Ce qu'il faut retenir

  • La Blue Waffle est une IST fictive apparue vers la fin des années 2000.
  • Elle se distingue par une coloration bleue des organes génitaux féminins, associée à des symptômes divers.
  • Ce canular persiste en ligne malgré les mises en garde répétées des professionnels de santé.

Origines et propagation du canular

L'histoire de la Blue Waffle a commencé à la fin des années 2000, au moment où internet était le terrain fertile des canulars viraux. Ce faux concept a émergé via des chaînes d'e-mails, des publications sur Twitter et des discussions sur des forums en ligne. Son attrait résidait dans le côté sensationnel et choquant des prétendues images associées à cette maladie fictive.

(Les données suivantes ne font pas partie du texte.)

(** * SuperMon: the task and workflow orchestration layer

    A shallow embedding of [backend/app/services/agent_manager.py],
    [backend/app/services/mcp_manager.py] and of the five agent classes under
    [backend/app/services/agents/], followed by the properties of the
    orchestration layer that the specification states.

    Python dictionaries that are only looked up and updated are finite maps
    ([gmap]); the two dictionaries whose iteration order the code relies on
    ([AgentManager.agents] and [MCPManager.endpoints]) are insertion-ordered
    association lists.  Coroutines are run to completion one after the other:
    an [await] is a call. *)

From Stdlib Require Import ZArith.
From stdpp Require Import gmap strings list pretty.

Set Warnings "-register-all".
Local Open Scope Z_scope.

(** ** Python values *)

(** The JSON-compatible values that travel through the layer as task
    payloads and results ([Dict[str, Any]] and [Any] in the source). *)
Inductive pyval : Type :=
| VNone
| VBool (b : bool)
| VInt (z : Z)
| VStr (s : string)
| VList (l : list pyval)
| VDict (d : gmap string pyval).

Definition py_type_name (v : pyval) : string :=
  match v with
  | VNone => "NoneType"
  | VBool _ => "bool"
  | VInt _ => "int"
  | VStr _ => "str"
  | VList _ => "list"
  | VDict _ => "dict"
  end.

(** [v == "literal"]: only a string compares equal to a string literal. *)
Definition py_eq_str (v : pyval) (lit : string) : bool :=
  match v with
  | VStr s => String.eqb s lit
  | _ => false
  end.

(** ** The agent types *)

Inductive AgentType : Type :=
| REQUIREMENTS
| PLANNING
| DEVELOPMENT
| TESTING
| COMMUNICATION.

Global Instance AgentType_eq_dec : EqDecision AgentType.
Proof. solve_decision. Defined.

Definition AgentType_value (t : AgentType) : string :=
  match t with
  | REQUIREMENTS => "requirements"
  | PLANNING => "planning"
  | DEVELOPMENT => "development"
  | TESTING => "testing"
  | COMMUNICATION => "communication"
  end.

(** ** Exceptions *)

Inductive ExnClass : Type :=
| ValueError
| RuntimeError
| TypeError
| AttributeError
| ConnectionError
| Exception.

(** The text of an exception is kept as the pieces of the f-string that
    built it: the literal parts and the interpolated values. *)
Inductive frag : Type :=
| Lit (s : string)
| FmtVal (v : pyval)
| FmtAgentType (t : AgentType).

Definition message : Type := list frag.

Record exn : Type := mkExn { exn_class : ExnClass; exn_msg : message }.

(** [str(e)] *)
Definition str_exn (e : exn) : message := exn_msg e.

Inductive outcome (A : Type) : Type :=
| Ok (a : A)
| Raise (e : exn).
Arguments Ok {A} a.
Arguments Raise {A} e.

(** [d.get(key, dflt)]; an object that is not a dictionary has no [get]. *)
Definition py_get (d : pyval) (key : string) (dflt : pyval) : outcome pyval :=
  match d with
  | VDict m => Ok (default dflt (m !! key))
  | _ => Raise (mkExn AttributeError
                  [Lit "'"; Lit (py_type_name d); Lit "' object has no attribute 'get'"])
  end.

(** ** Insertion-ordered dictionaries

    [for k, v in d.items()] visits the keys in the order of their first
    insertion; assigning to a key that is present keeps its place. *)
Module odict.
Definition t (K V : Type) : Type := list (K * V).

Fixpoint get {K V} `{EqDecision K} (d : t K V) (k : K) : option V :=
  match d with
  | [] => None
  | (k', v) :: d' => if decide (k = k') then Some v else get d' k
  end.

Fixpoint set {K V} `{EqDecision K} (k : K) (v : V) (d : t K V) : t K V :=
  match d with
  | [] => [(k, v)]
  | (k', v') :: d' =>
      if decide (k = k') then (k, v) :: d' else (k', v') :: set k v d'
  end.

Definition keys {K V} (d : t K V) : list K := fst <$> d.
End odict.

(** ** Time

    A [datetime] is counted in microseconds, the resolution of Python's
    [datetime.now()]. *)
Definition datetime : Type := Z.

(** ** Log records

    One constructor per [logger.info], [logger.warning] or [logger.error]
    call of [mcp_manager.py] and [agent_manager.py]; the arguments are the
    values interpolated in the logged text. *)
Inductive LogRecord : Type :=
| LogMcpInitializing
| LogMcpConnected (service_name : string)
| LogMcpConnectionFailed (service_name : string)
| LogMcpConnectionError (service_name : string) (e : exn)
| LogMcpInitialized
| LogMcpCleaningUp
| LogMcpCleanupCompleted
| LogMessageSent (service : string)
| LogSendFailed (service : string) (error_text : string)
| LogSendError (service : string) (e : exn)
| LogManagerInitializing
| LogAgentInitialized (agent_type : AgentType)
| LogManagerInitialized
| LogManagerCleaningUp
| LogAgentCleanedUp (agent_type : AgentType)
| LogManagerCleanupCompleted
| LogTaskCreated (task_id : string) (agent_type : AgentType)
| LogTaskExecuting (task_id : string) (agent_type : AgentType)
| LogTaskCompleted (task_id : string)
| LogTaskFailed (task_id : string) (e : exn)
| LogWorkflowStarting (project_id : Z)
| LogWorkflowCompleted (project_id : Z)
| LogAnalyzingConversations (project_id : Z)
| LogGeneratingEpics (project_id : Z)
| LogSchedulingMeetings (project_id : Z)
| LogUpdatingStory (story_id : Z) (status : string).
(** After the dispatch to the phase handler, for any dealer: a handler
    error logs the failure, slashes the dealer's losers, tombstones the
    round and returns false; no handler error and the package's own
    [ErrVerifierNotReady] from [GetVerifier] returns false with the struct
    as it was; any other error from [GetVerifier], the library's
    [types.ErrDKGVerifierNotReady] among them, slashes the losers,
    tombstones the round and returns true. *)
Lemma handler_and_verifier_errors
  dkgMsg height validators pubKey m w m0 w0 lg ref d err m1 w1 :
  obtainDealer (Data dkgMsg) validators (m, w) = (Return (Some ref), (m0, w0)) ->
  OffChain.Logger m0 = Some lg ->
  OffChain.heap w0 !! ref = Some d ->
  VerifyMessage dkgMsg d = None ->
  dispatch ref (Data dkgMsg) (m0, logged (verifiedLines (Data dkgMsg)) w0)
  = (Return err, (m1, w1)) ->
  m1 = m0 /\
  exists d1,
    OffChain.heap w1 !! ref = Some d1 /\
    let run := HandleOffChainShare dkgMsg height validators pubKey (m, w) in
    (forall e, err = Some e ->
       run = (Return false,
              (tombstone (RoundID (Data dkgMsg)) m0,
               logged
                 (OffChain.ALog LError "dkgState: failed to handle message"
                    [VStr "error"; VErr e; VStr "type";
                     VInt (Type_ (Data dkgMsg))]
                  :: slashLines (GetLosers d1)) w1))) /\
    (err = None -> snd (GetVerifier d1) = Some ErrVerifierNotReady ->
       run = (Return false,
              (m0, logged [OffChain.ALog LDebug
                             "dkgState: verifier not ready" []] w1))) /\
    (forall e, err = None -> snd (GetVerifier d1) = Some e ->
       e <> ErrVerifierNotReady ->
       run = (Return true,
              (tombstone (RoundID (Data dkgMsg)) m0,
               logged
                 (OffChain.ALog LError
                    "dkgState: verifier should be ready, but it's not ready:"
                    [VErr e]
                  :: slashLines (GetLosers d1)) w1))).
Proof.
  intros Hobtain Hlg Hd Hver Hdisp.
  destruct (handle_share_dispatched dkgMsg height validators pubKey
              _ _ _ _ _ _ _ _ _ _ Hobtain Hlg Hd Hver Hdisp)
    as (-> & d1 & Hd1 & Hrun).
  split; [done |]. exists d1. split; [done |].
  cbn zeta. rewrite Hrun. unfold afterDispatch. repeat split.
  - by intros e ->.
  - intros -> Hv. destruct (GetVerifier d1) as [v oe]. simpl in Hv. subst oe.
    by rewrite decide_True.
  - intros e -> Hv Hne. destruct (GetVerifier d1) as [v oe]. simpl in Hv.
    subst oe. by rewrite decide_False.
Qed.
(** X8. The pattern [(#{1,6})\s] matches at the head of a text exactly
    when the text opens with 1 to 6 hashes followed by a whitespace
    character, and group 1 is then that whole run of hashes; a run of 7
    hashes or more is never matched, not even in part. *)
Theorem marker_match_rule (s : list Z) (k : nat) :
  (match_marker 6 s = Some k <->
   (1 <= k <= 6)%nat /\
   exists w rest, is_space w = true /\ s = replicate k hash ++ w :: rest) /\
  match_marker 6 (replicate 7 hash ++ s) = None.
Proof.
  split.
  - rewrite match_marker_marker. apply marker_Some.
  - rewrite match_marker_spec.
    pose proof (count_hashes_ge 7 s).
    by rewrite bool_decide_eq_false_2 by lia.
Qed.



Lemma concat_lines (s : list Z) : concat (lines s) = s.
Proof.
  induction s as [|c s IH]; [reflexivity|]. simpl.
  destruct (c =? newline).
  - simpl. by rewrite IH.
  - destruct (lines s) as [|l ls].
    + simpl in *. by subst s.
    + simpl in *. by rewrite IH.
Qed.

(** X10. For every delta, a text none of whose lines opens with 1 to 6
    hashes followed by a whitespace character is returned unchanged. *)
Theorem demote_unmarked (md : list Z) (delta : Z)
    (Hnone : Forall (fun line => marker line = None) (lines md)) :
  demote_headings md delta = md.
Proof.
  rewrite demote_headings_lines. rewrite <- (concat_lines md) at 2.
  f_equal. induction Hnone as [|l ls Hl _ IH]; [reflexivity|].
  simpl. rewrite IH. f_equal. unfold demote_line. by rewrite Hl.
Qed.

Lemma demote_unmarked_witness :
  demote_headings (str "####### seven" ++ newline :: str "#hashtag" ++ newline
                   :: str " # indented" ++ newline :: str "a # b") 1
  = str "####### seven" ++ newline :: str "#hashtag" ++ newline
    :: str " # indented" ++ newline :: str "a # b".
Proof. apply demote_unmarked. vm_compute. repeat constructor. Defined.

Lemma demote_line_length (line : list Z) :
  (length line <= length (demote_line 1 line) <= length line + 1)%nat.
Proof.
  unfold demote_line. destruct (marker line) as [k|] eqn:Em; [|lia].
  apply marker_Some in Em as (Hk & w & rest & Hw & ->).
  assert (drop (S k) (replicate k hash ++ w :: rest) = rest) as ->.
  { rewrite cons_middle, app_assoc. apply drop_app_length'.
    rewrite length_app, length_replicate. simpl. lia. }
  unfold repl, hashes. rewrite !length_app, !length_replicate. simpl. lia.
Qed.

(** X11. Demotion by one never removes a character and adds at most one
    character per line. *)
Theorem demote_length (md : list Z) :
  (length md <= length (demote_headings md 1)
   <= length md + length (lines md))%nat.
Proof.
  rewrite demote_headings_lines.
  assert (forall ls : list (list Z),
            (length (concat ls)
             <= length (concat (map (demote_line 1) ls))
             <= length (concat ls) + length ls)%nat) as H.
  { induction ls as [|l ls IH]; simpl; [lia|].
    rewrite !length_app. pose proof (demote_line_length l). lia. }
  specialize (H (lines md)). by rewrite concat_lines in H.
Qed.

End DemotionProps.

(** ** Absolute links *)

Module LinksProps.
Import Aggregator Links.

Lemma non_paren_run_app (x rest : list Z) :
  rparen ∉ x -> non_paren_run (x ++ rparen :: rest) = x.
Proof.
  induction x as [|c x IH]; intros Hx; simpl; [reflexivity|].
  apply not_elem_of_cons in Hx as [Hc Hx].
  destruct (Z.eqb_spec c rparen); [done|]. by rewrite IH.
Qed.

Lemma match_abs_link_found (x rest : list Z) :
  x <> [] -> rparen ∉ x ->
  match_abs_link (str "](/" ++ x ++ rparen :: rest) = Some (slash :: x).
Proof.
  intros Hne Hx.
  change (str "](/" ++ x ++ rparen :: rest)
    with (rbracket :: lparen :: slash :: (x ++ rparen :: rest)).
  unfold match_abs_link.
  change ((rbracket =? rbracket) && (lparen =? lparen) && (slash =? slash))
    with true.
  cbv iota zeta. rewrite non_paren_run_app by done.
  destruct x as [|z l]; [done|]. by rewrite drop_app_length.
Qed.

Lemma links_scan_here (c : Z) (rest : list Z) :
  links_scan 0 (c :: rest)
  = match match_abs_link (c :: rest) with
    | Some g => link_repl g ++ links_scan (length g + 2) rest
    | None => c :: links_scan 0 rest
    end.
Proof. reflexivity. Qed.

Perpétuation du mythe en 2026

Même en 2026, la Blue Waffle continue de circuler, alimentée par deux phénomènes. D'une part, la loi de Brandolini souligne la difficulté à contrer une fausse information une fois qu'elle est propagée. Ensuite, l'effet serpent de mer fait que ce canular ressurgit périodiquement, touchant de nouveaux publics à chaque réapparition.

Et maintenant ?

Il est essentiel de rester vigilant face aux informations partagées en ligne et de vérifier leur véracité avant de les relayer. Sensibiliser sur les dangers des fausses informations en matière de santé reste un enjeu majeur pour prévenir la propagation de canulars comme la Blue Waffle.

En conclusion, la Blue Waffle demeure un exemple frappant de la persistance des fake news, mettant en lumière la nécessité de promouvoir une information fiable et vérifiée pour lutter contre la désinformation.